(* ===== verification/NodeSetController.v ===== *)
(** controllers/openstackdataplanenodeset_controller.go: the reconciliation of
    a NodeSet, the state of its deployments, and the watches. *)

From stdpp Require Import base gmap strings list sorting.
From S2P Require Import Prelude GoStd Conditions Types Cluster Sim Images ApiTypes Webhooks DataSource.
From S2P Require Import AnsibleExec Service Cert Ipam Net Baremetal Inventory.

Definition AnsibleSSHPrivateKey : string := "ssh-privatekey".
Definition AnsibleSSHAuthorizedKeys : string := "authorized_keys".

(** [slices.SortFunc] of golang.org/x/exp.  It permutes; and it sorts in
    ascending order, which its documentation promises when "[cmp] is negative"
    is a strict weak ordering of the elements, and only then. *)
Class SortFunc := sort_func : ∀ {A : Type}, (A → A → Z) → list A → list A.
Definition strict_weak {A} (lt : A → A → Prop) (l : list A) : Prop :=
  (∀ a, a ∈ l → ¬ lt a a) ∧
  (∀ a b c, a ∈ l → b ∈ l → c ∈ l → lt a b → lt b c → lt a c) ∧
  (∀ a b c, a ∈ l → b ∈ l → c ∈ l → ¬ lt a b → ¬ lt b c → ¬ lt a c).
Class SortFuncLaws (S : SortFunc) : Prop := {
  sort_func_perm {A : Type} (cmp : A → A → Z) (l : list A) : sort_func cmp l ≡ₚ l;
  sort_func_sorted {A : Type} (cmp : A → A → Z) (l : list A) :
    strict_weak (λ a b, (cmp a b < 0)%Z) l →
    StronglySorted (λ a b, ¬ (cmp b a < 0)%Z) (sort_func cmp l);
}.

(** ** Access to the status *)

Definition set_nss_hashes (cms secs images : gomap string) (s : OpenStackDataPlaneNodeSetStatus) :
    OpenStackDataPlaneNodeSetStatus :=
  mkNodeSetStatus (nss_Conditions s) (nss_DeploymentStatuses s) (nss_AllHostnames s) (nss_AllIPs s)
    cms secs (nss_DNSClusterAddresses s) images (nss_CtlplaneSearchDomain s) (nss_ConfigHash s)
    (nss_DeployedConfigHash s) (nss_ObservedGeneration s) (nss_DeployedVersion s).
Definition make_status_maps (s : OpenStackDataPlaneNodeSetStatus) : OpenStackDataPlaneNodeSetStatus :=
  set_nss_hashes (make_if_nil (nss_ConfigMapHashes s)) (make_if_nil (nss_SecretHashes s))
    (make_if_nil (nss_ContainerImages s)) s.
Definition set_nss_ObservedGeneration (g : Z) (s : OpenStackDataPlaneNodeSetStatus) :
    OpenStackDataPlaneNodeSetStatus :=
  mkNodeSetStatus (nss_Conditions s) (nss_DeploymentStatuses s) (nss_AllHostnames s) (nss_AllIPs s)
    (nss_ConfigMapHashes s) (nss_SecretHashes s) (nss_DNSClusterAddresses s) (nss_ContainerImages s)
    (nss_CtlplaneSearchDomain s) (nss_ConfigHash s) (nss_DeployedConfigHash s) g (nss_DeployedVersion s).
Definition set_nss_ConfigHash (h : string) (s : OpenStackDataPlaneNodeSetStatus) :
    OpenStackDataPlaneNodeSetStatus :=
  mkNodeSetStatus (nss_Conditions s) (nss_DeploymentStatuses s) (nss_AllHostnames s) (nss_AllIPs s)
    (nss_ConfigMapHashes s) (nss_SecretHashes s) (nss_DNSClusterAddresses s) (nss_ContainerImages s)
    (nss_CtlplaneSearchDomain s) h (nss_DeployedConfigHash s) (nss_ObservedGeneration s)
    (nss_DeployedVersion s).
(** What EnsureDNSData found out. *)
Definition set_nss_dns (d : DNSDetails) (s : OpenStackDataPlaneNodeSetStatus) :
    OpenStackDataPlaneNodeSetStatus :=
  mkNodeSetStatus (nss_Conditions s) (nss_DeploymentStatuses s) (dns_Hostnames d) (dns_AllIPs d)
    (nss_ConfigMapHashes s) (nss_SecretHashes s) (dns_ClusterAddresses d) (nss_ContainerImages s)
    (dns_CtlplaneSearchDomain d) (nss_ConfigHash s) (nss_DeployedConfigHash s)
    (nss_ObservedGeneration s) (nss_DeployedVersion s).
Definition set_nss_DeploymentStatuses (m : gomap Conditions) (s : OpenStackDataPlaneNodeSetStatus) :
    OpenStackDataPlaneNodeSetStatus :=
  mkNodeSetStatus (nss_Conditions s) m (nss_AllHostnames s) (nss_AllIPs s)
    (nss_ConfigMapHashes s) (nss_SecretHashes s) (nss_DNSClusterAddresses s) (nss_ContainerImages s)
    (nss_CtlplaneSearchDomain s) (nss_ConfigHash s) (nss_DeployedConfigHash s)
    (nss_ObservedGeneration s) (nss_DeployedVersion s).
Definition set_nss_deployed (hash version : string) (s : OpenStackDataPlaneNodeSetStatus) :
    OpenStackDataPlaneNodeSetStatus :=
  mkNodeSetStatus (nss_Conditions s) (nss_DeploymentStatuses s) (nss_AllHostnames s) (nss_AllIPs s)
    (nss_ConfigMapHashes s) (nss_SecretHashes s) (nss_DNSClusterAddresses s) (nss_ContainerImages s)
    (nss_CtlplaneSearchDomain s) (nss_ConfigHash s) hash (nss_ObservedGeneration s) version.
(** The images of the baremetal template, each when the release has one. *)
Definition set_images (images : ContainerImages) (n : OpenStackDataPlaneNodeSet) : OpenStackDataPlaneNodeSet :=
  let s := ns_Spec n in
  let b := ns_BaremetalSetTemplate s in
  let b := mkBaremetalSpec (b_BaremetalHosts b) (b_DomainName b) (b_CloudUserName b)
    (b_DeploymentSSHSecret b)
    (default (b_OSContainerImageURL b) (ci_OsContainerImage images))
    (default (b_AgentImageURL b) (ci_AgentImage images))
    (default (b_ApacheImageURL b) (ci_ApacheImage images))
    (b_CtlplaneGateway b) (b_BootstrapDNS b) (b_DNSSearchDomains b) (b_Other b) in
  mkNodeSet (ns_Meta n)
    (mkNodeSetSpec b (ns_NodeTemplate s) (ns_Nodes s) (ns_Env s) (ns_NetworkAttachments s)
       (ns_Services s) (ns_Tags s) (ns_SecretMaxSize s) (ns_PreProvisioned s) (ns_TLSEnabled s))
    (ns_Status n).

Section operations.
Context {W : Type} {KC : KubeClient W} {LC : LibCommon W} {PR : Process W}.
Context {CO : ConditionOps} {V : Validation} {MR : MapRange} {PI : PackageImages}.
Context {IL : InventoryLib} {SF : SortFunc}.

Abbreviation Answer := (Result * option Err)%type.
Abbreviation MN := (M (St W OpenStackDataPlaneNodeSet)).

(** ** checkDeployment *)

Record Deployments : Type := mkDeployments {
  isDeploymentReady : bool;
  isDeploymentRunning : bool;
  isDeploymentFailed : bool;
  deploymentErr : option Err;
}.

(** The comparison: -1 when both have a DeploymentReady condition and the
    first one's is older, 1 otherwise. *)
Definition older (a b : OpenStackDataPlaneDeployment) : Z :=
  match cond_get (d_Conditions a) DeploymentReadyCondition,
        cond_get (d_Conditions b) DeploymentReadyCondition with
  | Some aReady, Some bReady =>
      if decide (LastTransitionTime aReady < LastTransitionTime bReady)%Z then (-1)%Z else 1%Z
  | _, _ => 1%Z
  end.

(** [for k, v := range src { dst[k] = v }], for the three maps of a status *)
Definition merge_map {R} (site : string) (src dst : gomap string) :
    MN R (gomap string) :=
  for_acc (range site (entries src)) (λ dst kv, map_set dst kv.1 kv.2) dst.

(** What the status takes over from a deployment that is ready. *)
Definition take_over {R} (deployment : OpenStackDataPlaneDeployment) : MN R () :=
  let from := d_Status deployment in
  n ← get_obj;
  cms ← merge_map "checkDeployment/ConfigMapHashes" (ds_ConfigMapHashes from)
          (nss_ConfigMapHashes (ns_Status n));
  secs ← merge_map "checkDeployment/SecretHashes" (ds_SecretHashes from) (nss_SecretHashes (ns_Status n));
  images ← merge_map "checkDeployment/ContainerImages" (ds_ContainerImages from)
             (nss_ContainerImages (ns_Status n));
  _ ← modify_obj (set_ns_Status (set_nss_hashes cms secs images));
  modify_obj (set_ns_Status (set_nss_deployed
    (default "" (entries (ds_NodeSetHashes from) !! ns_Name n)) (ds_DeployedVersion from))).

(** The body of the loop; [break] is a return of the loop. *)
Definition check_one (acc : Deployments) (deployment : OpenStackDataPlaneDeployment) :
    MN Deployments Deployments :=
  instance ← get_obj;
  if negb (m_DeletionTimestampIsZero (d_Meta deployment)) then mret acc
  else if negb (contains (d_NodeSets (d_Spec deployment)) (ns_Name instance)) then mret acc
  else
    let deploymentConditions :=
      default [] (ds_NodeSetConditions (d_Status deployment) !! ns_Name instance) in
    statuses ← map_set (make_if_nil (nss_DeploymentStatuses (ns_Status instance)))
      (d_Name deployment) deploymentConditions;
    _ ← modify_obj (set_ns_Status (set_nss_DeploymentStatuses statuses));
    let deploymentCondition := cond_get deploymentConditions NodeSetDeploymentReadyCondition in
    if cond_is_error deploymentCondition then
      c ← deref deploymentCondition;
      return_ (mkDeployments false false true (Some (Errorf (Message c) [])))
    else if cond_is_false deploymentConditions NodeSetDeploymentReadyCondition then
      mret (mkDeployments false true (isDeploymentFailed acc) (deploymentErr acc))
    else if cond_is_true deploymentConditions NodeSetDeploymentReadyCondition then
      _ ← take_over deployment;
      mret (mkDeployments true false (isDeploymentFailed acc) (deploymentErr acc))
    else mret (mkDeployments false false (isDeploymentFailed acc) (deploymentErr acc)).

§ Work order:
Beginning at the first line of the records, give again each line exactly as written, ending with the line that contains "(** ** Access to the status *)".

§ Task response:
(* ===== verification/NodeSetController.v ===== *)
(** controllers/openstackdataplanenodeset_controller.go: the reconciliation of
    a NodeSet, the state of its deployments, and the watches. *)

From stdpp Require Import base gmap strings list sorting.
From S2P Require Import Prelude GoStd Conditions Types Cluster Sim Images ApiTypes Webhooks DataSource.
From S2P Require Import AnsibleExec Service Cert Ipam Net Baremetal Inventory.

Definition AnsibleSSHPrivateKey : string := "ssh-privatekey".
Definition AnsibleSSHAuthorizedKeys : string := "authorized_keys".

(** [slices.SortFunc] of golang.org/x/exp.  It permutes; and it sorts in
    ascending order, which its documentation promises when "[cmp] is negative"
    is a strict weak ordering of the elements, and only then. *)
Class SortFunc := sort_func : ∀ {A : Type}, (A → A → Z) → list A → list A.
Definition strict_weak {A} (lt : A → A → Prop) (l : list A) : Prop :=
  (∀ a, a ∈ l → ¬ lt a a) ∧
  (∀ a b c, a ∈ l → b ∈ l → c ∈ l → lt a b → lt b c → lt a c) ∧
  (∀ a b c, a ∈ l → b ∈ l → c ∈ l → ¬ lt a b → ¬ lt b c → ¬ lt a c).
Class SortFuncLaws (S : SortFunc) : Prop := {
  sort_func_perm {A : Type} (cmp : A → A → Z) (l : list A) : sort_func cmp l ≡ₚ l;
  sort_func_sorted {A : Type} (cmp : A → A → Z) (l : list A) :
    strict_weak (λ a b, (cmp a b < 0)%Z) l →
    StronglySorted (λ a b, ¬ (cmp b a < 0)%Z) (sort_func cmp l);
}.

(** ** Access to the status *)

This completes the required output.